_What is needed_. Each line of the data that includes the string "counter" is to be copied out.

[[ Supplied material, beginning ]]

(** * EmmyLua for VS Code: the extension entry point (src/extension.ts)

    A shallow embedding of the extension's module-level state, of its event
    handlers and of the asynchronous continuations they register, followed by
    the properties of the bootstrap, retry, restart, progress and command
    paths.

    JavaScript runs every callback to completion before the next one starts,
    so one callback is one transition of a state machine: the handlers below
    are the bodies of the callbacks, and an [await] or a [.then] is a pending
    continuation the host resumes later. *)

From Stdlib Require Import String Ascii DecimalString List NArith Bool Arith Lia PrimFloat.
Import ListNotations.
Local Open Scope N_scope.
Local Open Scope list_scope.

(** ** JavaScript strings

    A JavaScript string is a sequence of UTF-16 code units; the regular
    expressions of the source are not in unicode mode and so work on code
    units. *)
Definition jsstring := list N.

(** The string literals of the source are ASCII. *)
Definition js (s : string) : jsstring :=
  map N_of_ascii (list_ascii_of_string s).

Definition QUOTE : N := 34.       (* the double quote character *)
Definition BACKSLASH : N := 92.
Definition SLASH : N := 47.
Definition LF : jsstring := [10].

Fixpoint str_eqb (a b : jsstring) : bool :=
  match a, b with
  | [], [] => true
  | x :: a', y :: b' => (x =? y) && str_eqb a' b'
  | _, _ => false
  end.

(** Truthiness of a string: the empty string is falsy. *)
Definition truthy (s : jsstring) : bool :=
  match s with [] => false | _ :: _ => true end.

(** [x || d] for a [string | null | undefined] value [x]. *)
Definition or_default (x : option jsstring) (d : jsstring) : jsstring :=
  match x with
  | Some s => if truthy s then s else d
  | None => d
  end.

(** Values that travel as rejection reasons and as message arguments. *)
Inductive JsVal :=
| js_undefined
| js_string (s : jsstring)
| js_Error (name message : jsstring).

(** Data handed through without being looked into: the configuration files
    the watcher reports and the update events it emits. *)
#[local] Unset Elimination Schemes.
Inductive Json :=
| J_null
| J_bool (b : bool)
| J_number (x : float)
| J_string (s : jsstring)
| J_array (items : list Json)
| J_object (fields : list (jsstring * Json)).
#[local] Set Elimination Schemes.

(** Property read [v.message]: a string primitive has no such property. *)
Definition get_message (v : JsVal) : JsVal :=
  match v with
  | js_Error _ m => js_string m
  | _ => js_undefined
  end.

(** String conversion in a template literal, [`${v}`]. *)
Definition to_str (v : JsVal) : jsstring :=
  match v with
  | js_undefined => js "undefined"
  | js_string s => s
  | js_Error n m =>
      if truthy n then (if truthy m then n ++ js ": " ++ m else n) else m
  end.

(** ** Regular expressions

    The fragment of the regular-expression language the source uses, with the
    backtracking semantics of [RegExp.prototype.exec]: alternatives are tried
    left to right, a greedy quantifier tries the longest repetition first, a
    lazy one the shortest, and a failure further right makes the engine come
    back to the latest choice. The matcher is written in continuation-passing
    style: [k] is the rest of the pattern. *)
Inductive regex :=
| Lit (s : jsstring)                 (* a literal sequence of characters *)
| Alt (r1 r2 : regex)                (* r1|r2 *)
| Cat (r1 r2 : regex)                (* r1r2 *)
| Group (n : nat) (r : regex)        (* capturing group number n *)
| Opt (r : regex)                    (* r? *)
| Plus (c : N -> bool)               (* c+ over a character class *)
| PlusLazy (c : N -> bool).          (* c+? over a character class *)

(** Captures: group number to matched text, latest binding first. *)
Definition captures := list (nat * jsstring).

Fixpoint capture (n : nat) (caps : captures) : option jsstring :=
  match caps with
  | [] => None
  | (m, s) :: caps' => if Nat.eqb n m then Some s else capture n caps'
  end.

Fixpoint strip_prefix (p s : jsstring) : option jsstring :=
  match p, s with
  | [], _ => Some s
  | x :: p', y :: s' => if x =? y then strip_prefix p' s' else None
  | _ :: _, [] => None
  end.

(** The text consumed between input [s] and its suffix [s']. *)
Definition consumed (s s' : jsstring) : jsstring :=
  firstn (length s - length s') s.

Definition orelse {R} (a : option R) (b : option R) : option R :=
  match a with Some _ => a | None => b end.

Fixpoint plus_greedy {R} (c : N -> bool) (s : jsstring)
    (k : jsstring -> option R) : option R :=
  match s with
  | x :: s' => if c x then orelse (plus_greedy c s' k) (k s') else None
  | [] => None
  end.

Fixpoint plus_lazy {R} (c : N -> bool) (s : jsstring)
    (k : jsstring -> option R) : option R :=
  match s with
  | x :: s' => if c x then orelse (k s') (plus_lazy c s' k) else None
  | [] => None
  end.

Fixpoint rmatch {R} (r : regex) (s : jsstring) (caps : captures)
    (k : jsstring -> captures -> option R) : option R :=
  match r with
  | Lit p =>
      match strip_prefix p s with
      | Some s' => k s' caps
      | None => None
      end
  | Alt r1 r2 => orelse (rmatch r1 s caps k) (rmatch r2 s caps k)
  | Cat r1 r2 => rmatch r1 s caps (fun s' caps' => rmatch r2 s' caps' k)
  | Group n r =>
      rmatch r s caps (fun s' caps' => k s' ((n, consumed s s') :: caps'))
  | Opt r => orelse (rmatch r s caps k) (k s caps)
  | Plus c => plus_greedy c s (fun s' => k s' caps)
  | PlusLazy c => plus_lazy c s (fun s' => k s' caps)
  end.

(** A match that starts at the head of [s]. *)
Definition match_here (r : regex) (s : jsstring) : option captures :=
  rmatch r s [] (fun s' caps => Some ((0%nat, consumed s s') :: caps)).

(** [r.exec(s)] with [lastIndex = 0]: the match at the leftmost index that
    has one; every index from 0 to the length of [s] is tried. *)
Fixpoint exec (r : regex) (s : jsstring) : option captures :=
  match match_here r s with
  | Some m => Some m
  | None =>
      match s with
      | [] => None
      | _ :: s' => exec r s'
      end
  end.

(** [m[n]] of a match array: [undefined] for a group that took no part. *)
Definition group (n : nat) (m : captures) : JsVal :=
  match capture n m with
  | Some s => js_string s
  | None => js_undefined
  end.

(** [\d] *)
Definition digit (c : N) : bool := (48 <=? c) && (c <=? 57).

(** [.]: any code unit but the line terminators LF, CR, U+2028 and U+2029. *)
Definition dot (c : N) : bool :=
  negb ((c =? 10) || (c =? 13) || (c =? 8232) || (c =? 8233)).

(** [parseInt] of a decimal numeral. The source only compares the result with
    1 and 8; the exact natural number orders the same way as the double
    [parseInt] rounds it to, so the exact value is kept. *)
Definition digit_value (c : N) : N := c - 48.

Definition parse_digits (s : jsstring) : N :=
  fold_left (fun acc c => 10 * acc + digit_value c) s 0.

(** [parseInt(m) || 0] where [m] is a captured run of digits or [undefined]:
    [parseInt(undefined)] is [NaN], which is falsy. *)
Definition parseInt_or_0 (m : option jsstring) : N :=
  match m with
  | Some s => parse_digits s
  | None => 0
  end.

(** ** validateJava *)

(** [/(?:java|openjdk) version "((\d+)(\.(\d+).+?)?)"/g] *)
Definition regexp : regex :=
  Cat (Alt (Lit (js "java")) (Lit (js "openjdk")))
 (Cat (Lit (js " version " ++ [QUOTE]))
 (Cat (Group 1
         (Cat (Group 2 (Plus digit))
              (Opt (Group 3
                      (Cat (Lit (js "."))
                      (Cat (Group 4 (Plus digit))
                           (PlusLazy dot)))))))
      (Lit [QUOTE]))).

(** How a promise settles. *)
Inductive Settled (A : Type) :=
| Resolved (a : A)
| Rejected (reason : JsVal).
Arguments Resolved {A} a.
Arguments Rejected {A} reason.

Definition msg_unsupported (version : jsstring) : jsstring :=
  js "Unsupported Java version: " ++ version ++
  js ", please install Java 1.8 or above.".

[[ Supplied material, end ]]
[[ Supplied material, beginning ]]

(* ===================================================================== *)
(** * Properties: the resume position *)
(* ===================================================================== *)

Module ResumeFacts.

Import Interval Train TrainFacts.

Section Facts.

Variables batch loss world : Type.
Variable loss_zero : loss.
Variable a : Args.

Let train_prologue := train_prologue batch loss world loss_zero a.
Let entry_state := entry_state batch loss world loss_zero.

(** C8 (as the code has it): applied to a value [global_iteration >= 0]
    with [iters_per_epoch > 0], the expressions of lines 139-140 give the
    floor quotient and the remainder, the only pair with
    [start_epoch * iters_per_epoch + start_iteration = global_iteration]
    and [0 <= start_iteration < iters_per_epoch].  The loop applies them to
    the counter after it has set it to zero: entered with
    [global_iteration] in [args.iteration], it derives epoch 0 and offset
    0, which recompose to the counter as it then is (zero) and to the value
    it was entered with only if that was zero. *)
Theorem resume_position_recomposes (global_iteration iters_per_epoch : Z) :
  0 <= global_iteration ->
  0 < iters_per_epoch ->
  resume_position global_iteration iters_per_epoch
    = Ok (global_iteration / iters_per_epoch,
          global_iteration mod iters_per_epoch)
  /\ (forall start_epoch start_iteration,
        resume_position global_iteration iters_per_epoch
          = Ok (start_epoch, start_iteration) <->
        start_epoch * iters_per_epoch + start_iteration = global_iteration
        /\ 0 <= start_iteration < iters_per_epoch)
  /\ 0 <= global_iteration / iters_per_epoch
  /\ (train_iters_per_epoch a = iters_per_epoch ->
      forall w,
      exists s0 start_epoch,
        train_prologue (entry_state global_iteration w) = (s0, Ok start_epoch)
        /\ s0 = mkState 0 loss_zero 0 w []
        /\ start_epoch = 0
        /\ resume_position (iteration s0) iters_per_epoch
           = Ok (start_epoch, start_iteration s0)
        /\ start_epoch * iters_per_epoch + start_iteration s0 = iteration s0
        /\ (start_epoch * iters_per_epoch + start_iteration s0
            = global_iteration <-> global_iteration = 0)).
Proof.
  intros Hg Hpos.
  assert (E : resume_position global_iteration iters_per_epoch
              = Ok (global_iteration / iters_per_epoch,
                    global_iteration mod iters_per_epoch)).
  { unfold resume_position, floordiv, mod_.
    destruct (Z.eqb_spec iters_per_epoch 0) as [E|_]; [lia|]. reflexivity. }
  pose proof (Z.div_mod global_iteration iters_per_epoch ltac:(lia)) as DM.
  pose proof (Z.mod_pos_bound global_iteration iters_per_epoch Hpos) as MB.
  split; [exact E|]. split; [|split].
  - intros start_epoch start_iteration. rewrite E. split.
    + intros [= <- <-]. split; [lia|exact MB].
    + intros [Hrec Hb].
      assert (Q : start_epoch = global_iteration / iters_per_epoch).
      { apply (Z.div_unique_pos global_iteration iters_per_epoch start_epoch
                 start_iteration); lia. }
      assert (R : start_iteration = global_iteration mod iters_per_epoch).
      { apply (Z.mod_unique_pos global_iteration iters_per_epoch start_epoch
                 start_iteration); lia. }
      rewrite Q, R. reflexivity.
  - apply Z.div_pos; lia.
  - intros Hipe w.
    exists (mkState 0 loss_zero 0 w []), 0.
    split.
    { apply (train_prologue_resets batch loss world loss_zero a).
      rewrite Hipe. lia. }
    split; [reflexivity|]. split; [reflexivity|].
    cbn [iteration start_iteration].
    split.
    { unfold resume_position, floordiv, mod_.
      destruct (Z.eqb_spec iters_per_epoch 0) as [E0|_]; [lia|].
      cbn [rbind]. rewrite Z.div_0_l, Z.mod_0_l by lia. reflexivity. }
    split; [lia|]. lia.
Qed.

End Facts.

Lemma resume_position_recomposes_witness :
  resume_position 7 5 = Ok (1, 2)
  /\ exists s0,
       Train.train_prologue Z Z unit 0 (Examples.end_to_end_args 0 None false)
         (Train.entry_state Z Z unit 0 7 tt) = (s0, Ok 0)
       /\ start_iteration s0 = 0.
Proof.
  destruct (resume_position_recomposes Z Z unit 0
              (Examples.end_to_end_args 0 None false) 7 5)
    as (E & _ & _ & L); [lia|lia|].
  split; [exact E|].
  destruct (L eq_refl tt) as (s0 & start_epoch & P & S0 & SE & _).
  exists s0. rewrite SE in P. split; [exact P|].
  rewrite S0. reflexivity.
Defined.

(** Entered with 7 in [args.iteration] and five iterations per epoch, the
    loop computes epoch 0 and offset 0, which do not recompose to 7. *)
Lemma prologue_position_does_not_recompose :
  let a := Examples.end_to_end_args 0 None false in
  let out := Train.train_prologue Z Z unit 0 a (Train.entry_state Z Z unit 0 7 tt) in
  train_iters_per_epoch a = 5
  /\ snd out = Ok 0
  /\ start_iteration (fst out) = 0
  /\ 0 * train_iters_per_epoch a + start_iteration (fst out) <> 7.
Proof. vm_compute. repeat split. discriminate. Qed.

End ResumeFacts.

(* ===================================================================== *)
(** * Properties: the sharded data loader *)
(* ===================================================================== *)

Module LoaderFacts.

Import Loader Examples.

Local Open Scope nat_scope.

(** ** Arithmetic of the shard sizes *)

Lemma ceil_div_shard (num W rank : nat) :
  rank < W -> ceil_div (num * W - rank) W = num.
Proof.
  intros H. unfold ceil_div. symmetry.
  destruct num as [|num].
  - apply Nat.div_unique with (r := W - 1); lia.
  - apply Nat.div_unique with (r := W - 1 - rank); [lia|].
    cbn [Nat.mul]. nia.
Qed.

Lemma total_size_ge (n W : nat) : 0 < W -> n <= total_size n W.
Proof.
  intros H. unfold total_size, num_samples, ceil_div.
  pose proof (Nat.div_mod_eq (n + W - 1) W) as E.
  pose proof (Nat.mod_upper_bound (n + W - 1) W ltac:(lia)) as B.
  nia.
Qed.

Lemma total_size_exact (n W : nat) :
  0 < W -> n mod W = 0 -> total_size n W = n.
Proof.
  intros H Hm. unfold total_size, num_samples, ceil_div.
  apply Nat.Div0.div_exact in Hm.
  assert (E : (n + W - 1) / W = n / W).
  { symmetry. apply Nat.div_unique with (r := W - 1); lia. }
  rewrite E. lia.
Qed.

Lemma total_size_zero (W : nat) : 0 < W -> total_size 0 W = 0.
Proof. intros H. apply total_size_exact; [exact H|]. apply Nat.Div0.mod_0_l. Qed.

[[ Supplied material, end ]]

_Exercise answer_.
    the counter after it has set it to zero: entered with
    0, which recompose to the counter as it then is (zero) and to the value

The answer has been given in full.